(Saved entries)
Lemma setting_read k v : key_ok k = true -> trimmed v -> v <> [] ->
  classify (trim_space (setting_line (k, v))) = Setting k v.
Proof.
  intros Hk Hv Hne. destruct k as [|c k]; [done|]. cbn [key_ok] in Hk. rewrite !andb_true_iff in Hk.
  destruct Hk as [[[Hc Hhead] Heq] Hkey]. apply str_eqb_eq in Hkey. rewrite negb_true_iff in Heq, Hhead.
  assert (trim_space (setting_line (c :: k, v)) = (c :: k ++ #" =") ++ " "%char :: v) as ->.
  { unfold setting_line. cbn [fst snd].
    transitivity (trim_space (#"   " ++ (c :: k ++ #" =") ++ " "%char :: v)).
    - f_equal. cbn [app]. by rewrite <- !app_assoc.
    - apply trim_space_tail; [by repeat constructor|done..]. }
  unfold classify. cbn [existsb] in Hhead. rewrite !orb_false_iff in Hhead. destruct Hhead as (H1 & H2 & H3 & _).
  cbn [app has_prefix]. 
  assert (Hpre : forall d l, ch_eqb c d = false -> has_prefix (c :: l) [d] = false).
  { intros d l Hd. unfold has_prefix. cbn [strip_prefix]. apply ch_eqb_neq in Hd.
    rewrite (proj2 (ch_eqb_neq d c)) by congruence. done. }
  change #"#" with ["#"%char]. change #";" with [";"%char]. change #"[" with ["["%char].
  rewrite !Hpre by done. cbn [andb orb str_eqb].
  replace (str_eqb _ []) with false by (symmetry; by apply str_eqb_neq).
  cbn [orb]. change (c :: (k ++ #" =") ++ " "%char :: v) with ((c :: k ++ #" =") ++ " "%char :: v).
  rewrite (proj2 (cut_at_Some "="%char _ ((c :: k) ++ #" ") (" "%char :: v))).
  - rewrite Hkey, trim_space_lead by done. done.
  - split; [cbn [app]; by rewrite <- !app_assoc|].
    intros [Hin|Hin]%elem_of_app; [|by vm_compute in Hin; apply list_elem_of_singleton in Hin].
    apply contains_byte_iff in Hin. congruence.
Qed.

Definition apply_settings (kvs : list (gostr * gostr)) (sh : Share) : Share :=
  fold_left (fun sh kv => set_key sh kv.1 kv.2) kvs sh.

Definition good_setting (kv : gostr * gostr) : Prop := key_ok kv.1 = true /\ trimmed kv.2 /\ kv.2 <> [].

Lemma section_read kvs sh : Forall good_setting kvs ->
  section_loop (map setting_line kvs) false sh = Ok (apply_settings kvs sh).
Proof.
  intros Hk. revert sh. induction Hk as [|[k v] kvs (Hk & Hv & Hne) Hkvs IH]; intros sh; [done|].
  cbn [map section_loop]. rewrite setting_read by done. apply IH.
Qed.

(** ** Values *)

Lemma file_char_printable c : file_name_char c = true -> printable c = true.
Proof.
  unfold file_name_char, is_lower, is_upper, is_digit, printable.
  rewrite !orb_true_iff, !andb_true_iff, !Z.leb_le, !ch_eqb_eq.
  intros [[[[?|?]|?]| ->]| ->]; [lia|lia|lia|by vm_compute|by vm_compute].
Qed.

Lemma user_word u : validateUsername u = Ok tt -> word u = true /\ ","%char ∉ u.
Proof.
  unfold validateUsername, check_username. destruct u as [|c u]; [done|]. destruct (_ <=? _)%nat; [|done].
  destruct (letter_or_underscore c); [|done]. destruct (forallb user_char (c :: u)) eqn:E; [|done]. intros _.
  rewrite forallb_forall in E. split.
  - apply word_iff. split; [done|]. apply Forall_forall. intros x Hx%list_elem_of_In. specialize (E _ Hx).
    unfold user_char in E. apply orb_true_iff in E as [E | ->%ch_eqb_eq]; [by apply file_char_printable|done].
  - intros Hin%list_elem_of_In. by specialize (E _ Hin).
Qed.

Lemma check_each_all k check i l : check_each k check i l = Ok tt -> Forall (fun x => check x = Ok tt) l.
Proof.
  revert i. induction l as [|x l IH]; intros i; cbn [check_each]; [constructor|].
  destruct (check x) as [[]|] eqn:E; [|done]. intros Hl. constructor; eauto.
Qed.

Definition comma_blank (c : ascii) : ascii := if ch_eqb c ","%char then " "%char else c.

Lemma replace_commas s : replace_all s #"," #" " = map comma_blank s.
Proof.
  unfold replace_all. induction s as [|c s IH]; [done|]. cbn [replace_from map]. unfold comma_blank at 1.
  change #"," with [","%char]. unfold has_prefix. cbn [strip_prefix]. rewrite <- IH.
  destruct (ch_eqb c ","%char) eqn:E.
  - apply ch_eqb_eq in E as ->. by rewrite ch_eqb_refl.
  - apply ch_eqb_neq in E. by rewrite (proj2 (ch_eqb_neq ","%char c)) by congruence.
Qed.

Lemma commas_id u : ","%char ∉ u -> map comma_blank u = u.
Proof.
  induction u as [|c u IH]; intros Hn; [done|]. cbn [map]. rewrite IH by set_solver. unfold comma_blank.
  by rewrite (proj2 (ch_eqb_neq c ","%char)) by set_solver.
Qed.

Lemma users_columns u us : Forall (fun u => ","%char ∉ u) (u :: us) ->
  map comma_blank (join #", " (u :: us)) = u ++ columns (map (fun u => (1%nat, u)) us).
Proof.
  revert u. induction us as [|v us IH]; intros u [Hu Hus]%Forall_cons.
  - cbn [join]. rewrite commas_id by done. by rewrite app_nil_r.
  - change (join #", " (u :: v :: us)) with (u ++ #", " ++ join #", " (v :: us)).
    rewrite !map_app, commas_id by done. by rewrite IH.
Qed.

Lemma users_read us : Forall (fun u => validateUsername u = Ok tt) us -> parseUserList (join #", " us) = us.
Proof.
  intros Hus. unfold parseUserList. rewrite replace_commas. destruct us as [|u us]; [done|].
  assert (Hw : Forall (fun u => word u = true /\ ","%char ∉ u) (u :: us)) by (eapply Forall_impl; [exact Hus|apply user_word]).
  apply Forall_and in Hw as [Hw Hc]. rewrite users_columns by done. apply Forall_cons in Hw as [Hu Hw].
  rewrite fields_line by (done || by apply Forall_map). f_equal. rewrite map_map. apply map_id.
Qed.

(Instructions to follow):
Scan the records for lines that hold "constructor", and reproduce each one you find.

(Task answer):
    - apply trim_space_tail; [by repeat constructor|done..]. }
  revert i. induction l as [|x l IH]; intros i; cbn [check_each]; [constructor|].
  destruct (check x) as [[]|] eqn:E; [|done]. intros Hl. constructor; eauto.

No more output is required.